**WORK ORDER**
Print the listing exactly, but only as far as the line containing "concat (repeat (map". The first line and that line are both included.

§

(* ===== verification/SampleChain.v ===== *)
(** * A worked chain

    A toy provider that satisfies the laws asked of Node's crypto module, a root and a
    child minted with it by the issuers, and the verifier's answers on the chain.  The
    theorems on issuing and verifying are applied here at concrete inputs. *)

From S2P Require Import Prelude JsData Digits Timestamp Canonical Scope Authority Schema SchemaFacts.
From S2P Require Import Ed25519 Keys DelegationCanonical PlainData Verify VerifyFacts Issue IssueFacts.

Open Scope Z_scope.

(** ** The provider *)

Definition toy_digest (s : jsstr) : Z :=
  fold_left (fun h c => (h * 31 + Z.of_N c) mod 4294967291) s 7.

(** Eight hexadecimal digits, eight times. *)
Definition toy_hash (s : jsstr) : jsstr :=
  let h := toy_digest s in
  concat (repeat (map (fun i => hex_unit ((h / 16 ^ i) mod 16)) [7; 6; 5; 4; 3; 2; 1; 0]) 8).

Definition toy_signature (m : jsstr) : list Z := sample_key ++ map Z.of_N (take 32 (toy_hash m)).

Definition toy_crypto : node_crypto :=
  NodeCrypto toy_hash (fun _ m => Some (toy_signature m))
    (fun _ m sig => Some (bool_decide (sig = toy_signature m))) (fun _ => Some sample_key).

Lemma toy_hash_form s : class_exact is_lower_hex 64 (toy_hash s) = true.
Proof.
  unfold toy_hash. generalize (toy_digest s). intros h.
  assert (forall i, is_lower_hex (hex_unit ((h / 16 ^ i) mod 16)) = true) as Hx.
  { intros i. apply hex_unit_val, Z.mod_pos_bound. lia. }
  unfold class_exact. cbn [map repeat concat app length forallb]. by rewrite !Hx.
Qed.

Lemma toy_signature_form m : length (toy_signature m) = 64%nat /\ Forall is_byte (toy_signature m).
Proof.
  pose proof (class_exact_all _ _ _ (toy_hash_form m)) as [Hh Hl]. unfold toy_signature. split.
  - rewrite length_app, length_map, length_take, Hl. reflexivity.
  - rewrite Forall_app. split; [repeat constructor; unfold is_byte; lia|].
    rewrite Forall_map. apply Forall_take. rewrite forallb_Forall in Hh.
    eapply Forall_impl; [exact Hh|]. intros c Hc. unfold is_byte.
    assert (is_hex c = true) as H%is_hex_cases by (unfold is_hex; by rewrite Hc). lia.
Qed.

#[export] Instance toy_crypto_laws : CryptoLaws toy_crypto.
Proof.
  split; [apply toy_hash_form|]. intros k m sig [= <-]. apply toy_signature_form.
Qed.

Definition toy_private : jsstr := js "00112233445566778899aabbccddeeff00112233445566778899aabbccddeeff".
Definition toy_public : jsstr := bytesToHex sample_key.

Lemma sample_key_admissible : isAdmissiblePoint sample_key = true.
Proof. vm_compute. reflexivity. Qed.

Lemma toy_key_pair : key_pair toy_crypto toy_private toy_public.
Proof.
  split; [reflexivity|]. intros m s. unfold sign.
  destruct (hexToBytes toy_private) as [k|]; [|done]. cbn [result_bind ed_sign toy_crypto].
  intros [= <-]. destruct (toy_signature_form m) as [Hl Hb].
  destruct (bytesToHex_spec _ Hb) as (Hl' & Hh & Hp). unfold verify.
  change (length toy_public =? 64)%nat with true. rewrite Hl', Hl. cbn [negb Nat.mul Nat.add Nat.eqb].
  change (hexToBytes toy_public) with (@Ok unit (list Z) sample_key).
  assert (hexToBytes (bytesToHex (toy_signature m)) = Ok (toy_signature m)) as ->.
  { unfold hexToBytes. by rewrite Hp, (lower_hex_hex _ Hh), Hl', Hl. }
  unfold isAdmissibleKeyMaterial. rewrite Hl. change (length sample_key =? 32)%nat with true.
  cbn [negb Nat.eqb orb]. rewrite sample_key_admissible. cbn [andb].
  replace (take 32 (toy_signature m)) with sample_key.
  - rewrite sample_key_admissible. cbn [negb toy_crypto ed_verify default].
    by rewrite bool_decide_true.
  - unfold toy_signature. by rewrite take_app_length'.
Qed.

(** ** The chain *)

Definition as_tree (v : jsval) (H : tree_ok v = true) : tree := exist _ v H.

Definition root_body : AuthorityDelegationBodyV1 := body sample_record.
Definition root_body_tree : tree := as_tree (JObj (encode_body root_body)) eq_refl.

Definition sample_root : jsval :=
  Eval vm_compute in
    match issueAuthorityDelegation toy_crypto root_body_tree toy_private with
    | Ok v => v
    | Err _ => JNull
    end.

Definition sample_root_id : jsstr :=
  Eval vm_compute in match decode_delegation sample_root with Some d => delegation_id d | None => [] end.

Definition child_body : AuthorityDelegationBodyV1 :=
  DelegationBody (Some sample_root_id) (js "did:aps:agent") (js "did:aps:helper")
    (js "did:aps:agent#k1") (js "2026-01-01T00:00:00.000Z") (repeat 49%N 32) sample_child.
Definition child_body_tree : tree := as_tree (JObj (encode_body child_body)) eq_refl.
Definition sample_root_tree : tree := as_tree sample_root eq_refl.

Definition sample_clock : jsstr := js "2026-06-01T12:00:00.000Z".
Definition resolve_toy (_ _ _ : jsstr) : answer resolved_key := Returns (KeyString toy_public).
Definition all_active (_ : jsval) : answer jsval := Returns (JStr (js "active")).
Definition trust_all (_ : jsval) : answer jsval := Returns (JBool true).

Definition issue_options : SubAuthorityIssueOptions :=
  IssueOptions (JStr sample_clock) (Some resolve_toy) (Some all_active).
Definition sample_options : AuthorityChainVerificationOptions :=
  Options (JStr sample_clock) (Some resolve_toy) (Some trust_all) (Some all_active).

Definition sample_child_record : jsval :=
  Eval vm_compute in
    match issueSubAuthorityDelegation toy_crypto sample_root_tree child_body_tree toy_private issue_options with
    | Ok v => v
    | Err _ => JNull
    end.

Definition sample_chain : tree := as_tree (JArr [sample_root; sample_child_record]) eq_refl.

Lemma sample_root_issued :
  issueAuthorityDelegation toy_crypto root_body_tree toy_private = Ok sample_root.
Proof. vm_compute. reflexivity. Qed.

Lemma sample_child_issued :
  issueSubAuthorityDelegation toy_crypto sample_root_tree child_body_tree toy_private issue_options =
  Ok sample_child_record.
Proof. vm_compute. reflexivity. Qed.

Lemma sample_chain_answer :
  verifyAuthorityDelegationChain toy_crypto sample_options sample_chain = Ok (mk_result valid []).
Proof. vm_compute. reflexivity. Qed.

(** ** The theorems at these inputs *)

Lemma verify_decides_chain_validity_witness :
  exists container clock chain,
    readPlainDataChainContainer sample_chain 1 256 = Ok container /\
    now sample_options = JStr clock /\ isCanonicalTimestamp (JStr clock) = true /\
    map snapshotPlainData container = map (fun m => JObj (m_json m)) chain /\
    chain_valid toy_crypto sample_options clock chain.
Proof.
  apply (proj1 (verify_decides_chain_validity toy_crypto sample_options sample_chain
                  (mk_result valid []) sample_chain_answer)).
  reflexivity.
Defined.

Lemma verify_always_answers_witness :
  exists r, verifyAuthorityDelegationChain toy_crypto sample_options sample_chain = Ok r.
Proof.
  apply (verify_always_answers toy_crypto sample_options sample_chain).
  intros f i v t [= <-]. discriminate.
Defined.

Lemma valid_chain_only_narrows_witness :
  exists container chain,
    readPlainDataChainContainer sample_chain 1 256 = Ok container /\
    map (fun v => decode_delegation (snapshotPlainData v)) container = map Some chain /\
    (forall j k a b, (j < k)%nat -> chain !! j = Some a -> chain !! k = Some b ->
       forall u, permits (authority (body b)) u -> permits (authority (body a)) u).
Proof.
  destruct (valid_chain_only_narrows toy_crypto sample_options sample_chain (mk_result valid [])
              sample_chain_answer eq_refl) as (container & chain & H1 & H2 & H3 & _).
  exists container, chain. split; [exact H1|]. split; [exact H2|].
  intros j k a b Hjk Ha Hb. exact (proj1 (proj2 (H3 j k a b Hjk Ha Hb))).
Defined.

Lemma issued_root_verifies_witness :
  exists m, minted toy_crypto toy_private sample_root m /\ parent_delegation_id (m_body m) = None /\
    finish (verify_snapshots toy_crypto sample_options [sample_root]) = Ok (mk_result valid []).
Proof.
  destruct (issued_root_verifies toy_crypto root_body_tree toy_private sample_root sample_root_issued)
    as (m & Hm & Hp & Hv).
  exists m. split; [exact Hm|]. split; [exact Hp|].
  apply (Hv sample_options sample_clock trust_all); try reflexivity.
  pose proof (mi_record _ _ _ _ Hm) as Hr. destruct m as [ms d].
  assert (Some d = decode_delegation sample_root) as Hd by (symmetry; exact Hr).
  split.
  - exists toy_public. split; [reflexivity|exact toy_key_pair].
  - vm_compute in Hd. injection Hd as ->. split; reflexivity.
  - reflexivity.
Defined.

Definition sample_root_member : chain_member :=
  Member (match sample_root with JObj ms => ms | _ => [] end)
    (match decode_delegation sample_root with Some d => d | None => sample_record end).

(** The verified chain of the root alone, with its one member. *)
Definition root_only_chain : tree := as_tree (JArr [sample_root]) eq_refl.

Lemma root_only_valid : chain_valid toy_crypto sample_options sample_clock [sample_root_member].
Proof.
  assert (verify_snapshots toy_crypto sample_options [sample_root] = Ok tt) as Hv by (vm_compute; reflexivity).
  apply verify_snapshots_ok in Hv as (clock & chain & Hnow & _ & E & Hcv);
    [|constructor; [exact (snapshot_plain sample_root_tree)|constructor]].
  change (JStr sample_clock = JStr clock) in Hnow. injection Hnow as <-.
  assert (chain = [sample_root_member]) as <-; [|exact Hcv].
  symmetry. apply members_determined; [|..|exact E].
  - constructor; [vm_compute; reflexivity|constructor].
  - eapply Forall_impl; [exact (cv_accepted _ _ _ _ Hcv)|]. by intros x [_ ?].
Qed.

Lemma issued_child_extends_chain_witness :
  exists m, minted toy_crypto toy_private sample_child_record m /\ child_of sample_root_member m /\
    verifyAuthorityDelegationChain toy_crypto sample_options sample_chain = Ok (mk_result valid []) /\
    held_current toy_crypto sample_options sample_clock [sample_root_member] m.
Proof.
  destruct (issued_child_extends_chain toy_crypto sample_root_tree child_body_tree toy_private
              issue_options sample_child_record sample_root_member sample_child_issued)
    as (m & Hm & Hc & Hv); [vm_compute; reflexivity..|].
  exists m. split; [exact Hm|]. split; [exact Hc|]. split; [exact sample_chain_answer|].
  apply (Hv sample_options sample_clock [] sample_chain
    [sample_root_tree; as_tree sample_child_record eq_refl]).
  - reflexivity.
  - vm_compute. reflexivity.
  - exact root_only_valid.
  - reflexivity.
  - cbn [map app]. rewrite <- (mi_value _ _ _ _ Hm). reflexivity.
  - exact sample_chain_answer.
Defined.

(** A resolver that hands back an object whose [outcome] getter throws. *)
Definition throwing_options : AuthorityChainVerificationOptions :=
  Options (JStr sample_clock) (Some (fun _ _ _ => Returns (KeyObject Throws))) (Some trust_all)
    (Some all_active).

(** An exception of the caller's code can escape the verifier: a key resolver that
    returns an object whose member [outcome] throws when read makes the whole call throw
    on an otherwise valid chain, although the function is documented never to throw. *)
Theorem verify_can_throw :
  verifyAuthorityDelegationChain toy_crypto throwing_options sample_chain = Err ThrowCaller.
Proof. vm_compute. reflexivity. Qed.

§

**ANSWER**
(* ===== verification/SampleChain.v ===== *)
(** * A worked chain

    A toy provider that satisfies the laws asked of Node's crypto module, a root and a
    child minted with it by the issuers, and the verifier's answers on the chain.  The
    theorems on issuing and verifying are applied here at concrete inputs. *)

From S2P Require Import Prelude JsData Digits Timestamp Canonical Scope Authority Schema SchemaFacts.
From S2P Require Import Ed25519 Keys DelegationCanonical PlainData Verify VerifyFacts Issue IssueFacts.

Open Scope Z_scope.

(** ** The provider *)

Definition toy_digest (s : jsstr) : Z :=
  fold_left (fun h c => (h * 31 + Z.of_N c) mod 4294967291) s 7.

(** Eight hexadecimal digits, eight times. *)
Definition toy_hash (s : jsstr) : jsstr :=
  let h := toy_digest s in
  concat (repeat (map (fun i => hex_unit ((h / 16 ^ i) mod 16)) [7; 6; 5; 4; 3; 2; 1; 0]) 8).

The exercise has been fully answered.